# Directions:
When you reach the line in the listing below that contains "apply (tap_overtakes_queued_call 390", begin returning lines exactly as written, and stop after the line that contains "From Stdlib Require Import Floats". Return no other lines.

# Data to process:
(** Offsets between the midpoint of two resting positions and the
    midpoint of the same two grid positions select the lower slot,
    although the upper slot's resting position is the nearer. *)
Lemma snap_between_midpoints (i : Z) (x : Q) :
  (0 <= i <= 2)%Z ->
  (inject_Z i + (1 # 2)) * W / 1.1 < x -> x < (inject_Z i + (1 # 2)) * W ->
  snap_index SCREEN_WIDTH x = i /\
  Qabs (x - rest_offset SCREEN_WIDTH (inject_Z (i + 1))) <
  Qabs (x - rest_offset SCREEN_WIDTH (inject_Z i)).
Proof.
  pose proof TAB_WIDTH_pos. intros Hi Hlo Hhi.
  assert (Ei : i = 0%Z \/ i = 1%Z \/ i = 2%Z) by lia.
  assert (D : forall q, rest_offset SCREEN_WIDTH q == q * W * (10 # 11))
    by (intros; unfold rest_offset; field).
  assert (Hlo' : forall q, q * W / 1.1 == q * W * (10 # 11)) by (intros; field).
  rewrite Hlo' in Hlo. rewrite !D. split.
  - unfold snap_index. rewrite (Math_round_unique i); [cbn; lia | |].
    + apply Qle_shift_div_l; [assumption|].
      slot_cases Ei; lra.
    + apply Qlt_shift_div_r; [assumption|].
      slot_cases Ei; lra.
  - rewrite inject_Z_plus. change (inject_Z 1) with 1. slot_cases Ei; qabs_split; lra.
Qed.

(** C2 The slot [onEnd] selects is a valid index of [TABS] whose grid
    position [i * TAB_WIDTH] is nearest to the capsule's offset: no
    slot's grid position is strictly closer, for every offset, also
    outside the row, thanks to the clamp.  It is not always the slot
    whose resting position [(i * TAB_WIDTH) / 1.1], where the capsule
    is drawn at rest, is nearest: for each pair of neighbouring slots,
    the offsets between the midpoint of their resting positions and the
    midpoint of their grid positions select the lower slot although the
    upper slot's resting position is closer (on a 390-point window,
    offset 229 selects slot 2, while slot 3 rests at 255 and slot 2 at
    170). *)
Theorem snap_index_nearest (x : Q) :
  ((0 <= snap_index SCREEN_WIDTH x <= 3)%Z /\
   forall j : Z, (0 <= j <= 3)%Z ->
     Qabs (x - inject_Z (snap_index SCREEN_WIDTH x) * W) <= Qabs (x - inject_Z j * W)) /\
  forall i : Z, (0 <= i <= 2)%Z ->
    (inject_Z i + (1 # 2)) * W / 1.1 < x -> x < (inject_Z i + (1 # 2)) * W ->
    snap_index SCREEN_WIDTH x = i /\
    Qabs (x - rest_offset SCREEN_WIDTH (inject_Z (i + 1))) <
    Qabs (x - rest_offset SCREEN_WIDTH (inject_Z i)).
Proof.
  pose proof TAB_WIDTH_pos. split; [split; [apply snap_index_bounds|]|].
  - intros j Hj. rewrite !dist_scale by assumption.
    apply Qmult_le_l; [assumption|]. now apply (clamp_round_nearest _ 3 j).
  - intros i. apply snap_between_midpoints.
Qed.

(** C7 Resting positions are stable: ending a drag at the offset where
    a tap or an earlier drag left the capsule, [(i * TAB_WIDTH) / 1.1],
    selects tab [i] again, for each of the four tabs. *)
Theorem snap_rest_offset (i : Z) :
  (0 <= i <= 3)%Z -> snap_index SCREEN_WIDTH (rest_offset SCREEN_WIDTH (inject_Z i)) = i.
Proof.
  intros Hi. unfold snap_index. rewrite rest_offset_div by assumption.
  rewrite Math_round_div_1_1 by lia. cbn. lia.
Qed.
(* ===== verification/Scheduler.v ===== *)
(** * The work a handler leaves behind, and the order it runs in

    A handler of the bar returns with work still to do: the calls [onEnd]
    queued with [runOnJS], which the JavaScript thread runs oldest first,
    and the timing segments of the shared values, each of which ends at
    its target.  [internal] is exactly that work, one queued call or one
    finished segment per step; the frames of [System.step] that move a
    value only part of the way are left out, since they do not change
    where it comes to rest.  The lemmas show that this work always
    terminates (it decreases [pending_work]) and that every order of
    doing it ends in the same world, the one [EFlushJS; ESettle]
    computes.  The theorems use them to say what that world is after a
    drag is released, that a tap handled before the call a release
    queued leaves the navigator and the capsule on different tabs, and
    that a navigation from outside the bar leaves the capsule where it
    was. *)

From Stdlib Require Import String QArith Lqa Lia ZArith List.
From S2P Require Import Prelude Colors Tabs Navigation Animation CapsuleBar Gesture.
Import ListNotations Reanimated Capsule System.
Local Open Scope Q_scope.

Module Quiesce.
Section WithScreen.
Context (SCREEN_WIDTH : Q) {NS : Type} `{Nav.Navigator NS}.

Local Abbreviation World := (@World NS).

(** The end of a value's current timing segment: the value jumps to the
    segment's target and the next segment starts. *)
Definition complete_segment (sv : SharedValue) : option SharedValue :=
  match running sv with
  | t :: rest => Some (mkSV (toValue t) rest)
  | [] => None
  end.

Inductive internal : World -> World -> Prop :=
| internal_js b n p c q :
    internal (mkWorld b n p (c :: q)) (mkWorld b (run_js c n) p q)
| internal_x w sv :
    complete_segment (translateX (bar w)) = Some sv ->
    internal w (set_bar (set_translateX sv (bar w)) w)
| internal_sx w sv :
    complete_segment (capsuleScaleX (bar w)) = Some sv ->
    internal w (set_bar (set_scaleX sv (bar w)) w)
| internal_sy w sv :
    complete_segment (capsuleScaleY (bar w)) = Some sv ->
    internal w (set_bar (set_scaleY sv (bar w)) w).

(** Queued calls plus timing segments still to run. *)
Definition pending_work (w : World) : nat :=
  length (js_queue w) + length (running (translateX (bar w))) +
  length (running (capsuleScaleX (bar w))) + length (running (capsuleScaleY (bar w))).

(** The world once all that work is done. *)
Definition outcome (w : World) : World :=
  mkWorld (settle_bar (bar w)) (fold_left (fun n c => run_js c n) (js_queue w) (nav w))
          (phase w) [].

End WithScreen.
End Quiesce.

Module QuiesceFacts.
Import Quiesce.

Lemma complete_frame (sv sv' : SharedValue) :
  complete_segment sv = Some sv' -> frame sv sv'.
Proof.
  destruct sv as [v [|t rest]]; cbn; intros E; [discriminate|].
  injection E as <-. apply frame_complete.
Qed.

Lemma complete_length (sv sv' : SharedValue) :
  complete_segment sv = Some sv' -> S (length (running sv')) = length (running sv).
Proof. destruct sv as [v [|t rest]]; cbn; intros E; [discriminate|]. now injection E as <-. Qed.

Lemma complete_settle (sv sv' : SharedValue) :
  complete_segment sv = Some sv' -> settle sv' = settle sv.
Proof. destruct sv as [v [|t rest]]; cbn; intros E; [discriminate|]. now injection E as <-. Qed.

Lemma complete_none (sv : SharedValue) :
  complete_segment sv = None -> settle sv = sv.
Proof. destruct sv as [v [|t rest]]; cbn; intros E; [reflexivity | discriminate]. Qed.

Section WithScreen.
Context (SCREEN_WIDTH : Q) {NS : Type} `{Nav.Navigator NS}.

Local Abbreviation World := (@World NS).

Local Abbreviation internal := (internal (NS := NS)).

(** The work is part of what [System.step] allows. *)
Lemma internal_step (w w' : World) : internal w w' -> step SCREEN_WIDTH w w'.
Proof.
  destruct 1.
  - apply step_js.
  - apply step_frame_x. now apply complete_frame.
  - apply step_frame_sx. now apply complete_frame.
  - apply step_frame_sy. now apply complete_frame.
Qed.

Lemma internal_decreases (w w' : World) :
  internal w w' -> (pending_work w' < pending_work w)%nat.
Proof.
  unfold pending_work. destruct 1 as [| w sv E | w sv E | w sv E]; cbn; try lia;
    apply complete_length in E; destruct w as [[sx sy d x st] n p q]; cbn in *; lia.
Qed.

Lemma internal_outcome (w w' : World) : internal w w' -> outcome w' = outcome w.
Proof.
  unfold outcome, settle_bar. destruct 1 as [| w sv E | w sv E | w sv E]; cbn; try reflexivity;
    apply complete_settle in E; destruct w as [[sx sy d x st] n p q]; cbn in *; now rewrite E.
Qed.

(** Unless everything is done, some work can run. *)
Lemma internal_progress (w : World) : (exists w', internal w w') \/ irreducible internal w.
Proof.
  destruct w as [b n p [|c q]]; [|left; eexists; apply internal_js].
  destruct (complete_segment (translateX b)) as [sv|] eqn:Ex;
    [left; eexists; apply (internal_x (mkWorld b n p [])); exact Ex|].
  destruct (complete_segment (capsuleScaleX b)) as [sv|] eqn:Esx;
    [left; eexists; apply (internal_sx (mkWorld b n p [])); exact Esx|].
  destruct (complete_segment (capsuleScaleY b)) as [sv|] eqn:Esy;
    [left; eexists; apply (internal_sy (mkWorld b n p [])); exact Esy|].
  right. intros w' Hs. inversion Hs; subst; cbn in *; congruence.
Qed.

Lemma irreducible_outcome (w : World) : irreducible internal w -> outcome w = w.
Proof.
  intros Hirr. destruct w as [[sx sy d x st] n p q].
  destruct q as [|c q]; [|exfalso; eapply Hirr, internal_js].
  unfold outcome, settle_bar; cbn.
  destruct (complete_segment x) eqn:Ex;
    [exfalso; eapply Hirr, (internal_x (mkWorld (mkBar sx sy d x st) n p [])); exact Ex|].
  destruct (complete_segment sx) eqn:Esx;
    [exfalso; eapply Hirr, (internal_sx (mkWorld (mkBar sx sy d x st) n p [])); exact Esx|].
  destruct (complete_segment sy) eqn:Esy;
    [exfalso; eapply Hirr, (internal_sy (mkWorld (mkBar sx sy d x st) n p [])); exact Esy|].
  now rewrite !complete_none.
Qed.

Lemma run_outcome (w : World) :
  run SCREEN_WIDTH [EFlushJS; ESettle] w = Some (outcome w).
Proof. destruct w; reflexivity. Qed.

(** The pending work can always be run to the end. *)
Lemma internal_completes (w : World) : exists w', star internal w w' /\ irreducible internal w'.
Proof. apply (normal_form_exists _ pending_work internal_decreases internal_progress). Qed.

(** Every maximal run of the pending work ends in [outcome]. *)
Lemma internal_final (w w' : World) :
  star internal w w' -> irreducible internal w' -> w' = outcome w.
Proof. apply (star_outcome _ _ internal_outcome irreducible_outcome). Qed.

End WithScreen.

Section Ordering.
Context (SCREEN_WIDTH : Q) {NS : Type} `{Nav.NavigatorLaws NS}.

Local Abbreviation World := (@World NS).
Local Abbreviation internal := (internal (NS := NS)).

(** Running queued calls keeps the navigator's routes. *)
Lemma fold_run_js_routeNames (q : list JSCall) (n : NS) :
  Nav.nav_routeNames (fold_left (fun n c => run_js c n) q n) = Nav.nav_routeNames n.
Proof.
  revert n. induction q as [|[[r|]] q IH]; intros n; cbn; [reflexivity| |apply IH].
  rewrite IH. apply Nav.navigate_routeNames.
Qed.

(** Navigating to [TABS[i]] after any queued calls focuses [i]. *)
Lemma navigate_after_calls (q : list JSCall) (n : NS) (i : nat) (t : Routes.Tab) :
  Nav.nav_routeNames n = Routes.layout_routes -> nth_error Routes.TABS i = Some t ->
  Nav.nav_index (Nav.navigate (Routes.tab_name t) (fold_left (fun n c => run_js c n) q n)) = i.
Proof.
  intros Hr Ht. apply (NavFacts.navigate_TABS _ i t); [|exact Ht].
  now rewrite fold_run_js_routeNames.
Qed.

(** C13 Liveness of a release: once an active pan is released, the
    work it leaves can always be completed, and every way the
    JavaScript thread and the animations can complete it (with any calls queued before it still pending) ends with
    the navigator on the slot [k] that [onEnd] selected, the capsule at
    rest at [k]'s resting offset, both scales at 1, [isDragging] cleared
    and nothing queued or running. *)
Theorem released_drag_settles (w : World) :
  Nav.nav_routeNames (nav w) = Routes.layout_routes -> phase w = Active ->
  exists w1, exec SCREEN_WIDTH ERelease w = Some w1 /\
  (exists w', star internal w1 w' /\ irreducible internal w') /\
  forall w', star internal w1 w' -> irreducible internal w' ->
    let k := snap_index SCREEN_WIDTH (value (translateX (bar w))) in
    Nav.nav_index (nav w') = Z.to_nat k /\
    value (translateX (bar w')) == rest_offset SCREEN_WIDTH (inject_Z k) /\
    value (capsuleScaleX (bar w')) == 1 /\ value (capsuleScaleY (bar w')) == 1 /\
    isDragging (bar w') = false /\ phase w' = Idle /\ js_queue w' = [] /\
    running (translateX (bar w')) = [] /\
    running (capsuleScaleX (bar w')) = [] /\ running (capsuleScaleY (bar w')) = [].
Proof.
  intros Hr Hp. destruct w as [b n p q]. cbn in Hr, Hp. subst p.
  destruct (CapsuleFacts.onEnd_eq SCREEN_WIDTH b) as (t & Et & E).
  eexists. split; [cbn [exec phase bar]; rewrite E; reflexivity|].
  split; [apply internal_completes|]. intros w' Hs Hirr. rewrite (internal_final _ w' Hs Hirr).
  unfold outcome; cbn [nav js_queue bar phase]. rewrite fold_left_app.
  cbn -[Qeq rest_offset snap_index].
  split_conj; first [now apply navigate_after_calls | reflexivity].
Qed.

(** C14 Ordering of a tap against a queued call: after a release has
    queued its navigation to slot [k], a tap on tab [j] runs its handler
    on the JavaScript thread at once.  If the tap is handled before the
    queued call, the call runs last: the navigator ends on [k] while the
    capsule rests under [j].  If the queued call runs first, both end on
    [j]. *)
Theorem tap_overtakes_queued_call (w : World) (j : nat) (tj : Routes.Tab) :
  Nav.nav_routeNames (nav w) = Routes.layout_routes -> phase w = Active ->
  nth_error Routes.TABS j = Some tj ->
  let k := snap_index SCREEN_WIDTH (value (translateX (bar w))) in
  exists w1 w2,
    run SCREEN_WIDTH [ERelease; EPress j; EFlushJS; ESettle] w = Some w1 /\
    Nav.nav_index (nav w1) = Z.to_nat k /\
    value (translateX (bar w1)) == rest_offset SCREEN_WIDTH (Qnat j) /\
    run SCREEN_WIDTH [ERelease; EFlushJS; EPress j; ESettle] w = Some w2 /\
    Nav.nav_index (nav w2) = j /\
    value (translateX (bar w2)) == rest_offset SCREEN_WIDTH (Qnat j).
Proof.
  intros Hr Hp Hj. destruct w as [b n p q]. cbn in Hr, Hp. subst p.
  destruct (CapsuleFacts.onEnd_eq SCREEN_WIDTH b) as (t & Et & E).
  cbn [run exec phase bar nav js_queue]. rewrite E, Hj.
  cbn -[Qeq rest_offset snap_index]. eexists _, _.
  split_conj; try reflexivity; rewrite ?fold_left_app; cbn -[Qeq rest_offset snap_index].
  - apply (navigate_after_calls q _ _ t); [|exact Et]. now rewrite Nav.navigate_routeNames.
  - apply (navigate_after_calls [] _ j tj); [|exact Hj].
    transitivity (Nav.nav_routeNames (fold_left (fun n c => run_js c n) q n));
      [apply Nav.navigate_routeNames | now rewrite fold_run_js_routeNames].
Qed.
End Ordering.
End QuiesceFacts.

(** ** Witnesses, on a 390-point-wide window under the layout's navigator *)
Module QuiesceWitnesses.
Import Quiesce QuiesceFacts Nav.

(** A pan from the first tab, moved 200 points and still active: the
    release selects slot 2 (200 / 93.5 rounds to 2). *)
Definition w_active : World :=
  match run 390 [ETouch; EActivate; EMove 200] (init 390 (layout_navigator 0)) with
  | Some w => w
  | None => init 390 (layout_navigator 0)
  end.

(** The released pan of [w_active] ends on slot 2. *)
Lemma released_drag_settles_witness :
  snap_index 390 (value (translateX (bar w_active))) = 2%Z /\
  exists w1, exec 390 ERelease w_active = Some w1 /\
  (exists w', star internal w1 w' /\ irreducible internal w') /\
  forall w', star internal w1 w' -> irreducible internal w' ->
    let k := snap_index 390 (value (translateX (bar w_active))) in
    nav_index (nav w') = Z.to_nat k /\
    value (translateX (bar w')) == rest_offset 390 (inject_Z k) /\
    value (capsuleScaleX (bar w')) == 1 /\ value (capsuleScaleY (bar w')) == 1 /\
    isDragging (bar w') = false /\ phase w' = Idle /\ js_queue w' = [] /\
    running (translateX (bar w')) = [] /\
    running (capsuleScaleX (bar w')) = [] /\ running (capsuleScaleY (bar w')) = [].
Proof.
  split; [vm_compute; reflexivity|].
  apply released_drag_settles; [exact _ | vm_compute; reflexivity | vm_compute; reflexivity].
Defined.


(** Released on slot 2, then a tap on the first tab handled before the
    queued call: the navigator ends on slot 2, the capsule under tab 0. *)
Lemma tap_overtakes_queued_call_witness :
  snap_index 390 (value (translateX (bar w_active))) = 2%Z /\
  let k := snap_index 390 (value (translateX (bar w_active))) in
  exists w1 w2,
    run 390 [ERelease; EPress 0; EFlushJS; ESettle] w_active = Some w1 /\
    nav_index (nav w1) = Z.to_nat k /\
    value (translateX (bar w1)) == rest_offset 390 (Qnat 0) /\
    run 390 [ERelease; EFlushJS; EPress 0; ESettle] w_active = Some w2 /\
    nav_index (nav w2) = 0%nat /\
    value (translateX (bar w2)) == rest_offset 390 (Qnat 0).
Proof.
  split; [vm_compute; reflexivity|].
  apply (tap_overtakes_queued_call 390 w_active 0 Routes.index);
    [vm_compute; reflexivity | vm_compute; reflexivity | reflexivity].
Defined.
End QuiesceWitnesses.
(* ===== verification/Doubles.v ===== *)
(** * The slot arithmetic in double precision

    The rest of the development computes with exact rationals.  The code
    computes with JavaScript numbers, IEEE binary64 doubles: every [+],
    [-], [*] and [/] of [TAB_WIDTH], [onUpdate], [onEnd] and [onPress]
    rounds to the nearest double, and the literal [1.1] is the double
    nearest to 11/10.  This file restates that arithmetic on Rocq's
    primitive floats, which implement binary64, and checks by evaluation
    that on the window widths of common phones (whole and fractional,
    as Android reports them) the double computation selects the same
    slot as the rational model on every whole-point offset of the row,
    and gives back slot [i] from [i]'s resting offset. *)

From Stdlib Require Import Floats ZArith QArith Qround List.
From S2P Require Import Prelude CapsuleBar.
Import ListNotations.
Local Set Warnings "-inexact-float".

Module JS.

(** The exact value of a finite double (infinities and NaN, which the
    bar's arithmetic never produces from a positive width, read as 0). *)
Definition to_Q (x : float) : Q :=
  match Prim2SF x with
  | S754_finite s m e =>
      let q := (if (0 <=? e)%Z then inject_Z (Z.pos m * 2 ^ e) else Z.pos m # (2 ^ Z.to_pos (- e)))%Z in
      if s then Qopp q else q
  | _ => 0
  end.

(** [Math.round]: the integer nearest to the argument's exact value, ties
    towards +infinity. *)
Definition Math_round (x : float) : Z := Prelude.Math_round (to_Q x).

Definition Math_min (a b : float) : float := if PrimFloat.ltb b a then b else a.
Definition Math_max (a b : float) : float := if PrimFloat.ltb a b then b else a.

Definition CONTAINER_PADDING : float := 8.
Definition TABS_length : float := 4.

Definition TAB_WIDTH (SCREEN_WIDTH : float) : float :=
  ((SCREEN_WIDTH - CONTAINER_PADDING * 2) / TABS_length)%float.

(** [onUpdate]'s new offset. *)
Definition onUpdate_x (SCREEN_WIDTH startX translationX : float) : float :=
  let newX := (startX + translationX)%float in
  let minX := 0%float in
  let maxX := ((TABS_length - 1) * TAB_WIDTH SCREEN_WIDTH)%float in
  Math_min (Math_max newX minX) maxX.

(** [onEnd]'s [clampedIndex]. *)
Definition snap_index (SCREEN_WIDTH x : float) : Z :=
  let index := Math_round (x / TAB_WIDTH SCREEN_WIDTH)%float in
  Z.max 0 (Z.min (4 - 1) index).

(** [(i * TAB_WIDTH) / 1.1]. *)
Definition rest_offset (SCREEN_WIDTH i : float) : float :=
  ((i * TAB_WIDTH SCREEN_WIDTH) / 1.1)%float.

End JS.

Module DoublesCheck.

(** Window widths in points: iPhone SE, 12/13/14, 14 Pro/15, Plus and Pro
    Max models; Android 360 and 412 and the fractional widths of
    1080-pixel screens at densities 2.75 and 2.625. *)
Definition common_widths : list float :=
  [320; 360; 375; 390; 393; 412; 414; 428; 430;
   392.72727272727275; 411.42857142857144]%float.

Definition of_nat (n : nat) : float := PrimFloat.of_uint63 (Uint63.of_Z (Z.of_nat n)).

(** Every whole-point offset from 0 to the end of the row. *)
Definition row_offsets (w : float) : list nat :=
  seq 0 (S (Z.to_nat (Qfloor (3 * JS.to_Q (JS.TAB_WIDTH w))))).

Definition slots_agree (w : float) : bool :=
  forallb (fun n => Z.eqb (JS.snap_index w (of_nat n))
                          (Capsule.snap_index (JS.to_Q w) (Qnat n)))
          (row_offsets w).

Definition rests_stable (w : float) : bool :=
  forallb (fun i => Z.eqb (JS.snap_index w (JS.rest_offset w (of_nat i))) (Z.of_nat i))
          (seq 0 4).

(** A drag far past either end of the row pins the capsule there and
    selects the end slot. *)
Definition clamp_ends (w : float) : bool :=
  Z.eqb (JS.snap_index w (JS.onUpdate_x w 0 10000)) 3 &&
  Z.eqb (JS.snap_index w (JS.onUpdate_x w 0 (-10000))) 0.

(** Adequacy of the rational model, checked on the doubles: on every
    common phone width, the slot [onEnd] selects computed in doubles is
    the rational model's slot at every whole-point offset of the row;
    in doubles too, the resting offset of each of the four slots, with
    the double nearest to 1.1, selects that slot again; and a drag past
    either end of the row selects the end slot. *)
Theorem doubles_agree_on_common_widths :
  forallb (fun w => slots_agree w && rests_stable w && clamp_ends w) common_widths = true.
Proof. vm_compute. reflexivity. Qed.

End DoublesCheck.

# Exercise result:
  apply (tap_overtakes_queued_call 390 w_active 0 Routes.index);
    [vm_compute; reflexivity | vm_compute; reflexivity | reflexivity].
Defined.
End QuiesceWitnesses.
(* ===== verification/Doubles.v ===== *)
(** * The slot arithmetic in double precision

    The rest of the development computes with exact rationals.  The code
    computes with JavaScript numbers, IEEE binary64 doubles: every [+],
    [-], [*] and [/] of [TAB_WIDTH], [onUpdate], [onEnd] and [onPress]
    rounds to the nearest double, and the literal [1.1] is the double
    nearest to 11/10.  This file restates that arithmetic on Rocq's
    primitive floats, which implement binary64, and checks by evaluation
    that on the window widths of common phones (whole and fractional,
    as Android reports them) the double computation selects the same
    slot as the rational model on every whole-point offset of the row,
    and gives back slot [i] from [i]'s resting offset. *)

From Stdlib Require Import Floats ZArith QArith Qround List.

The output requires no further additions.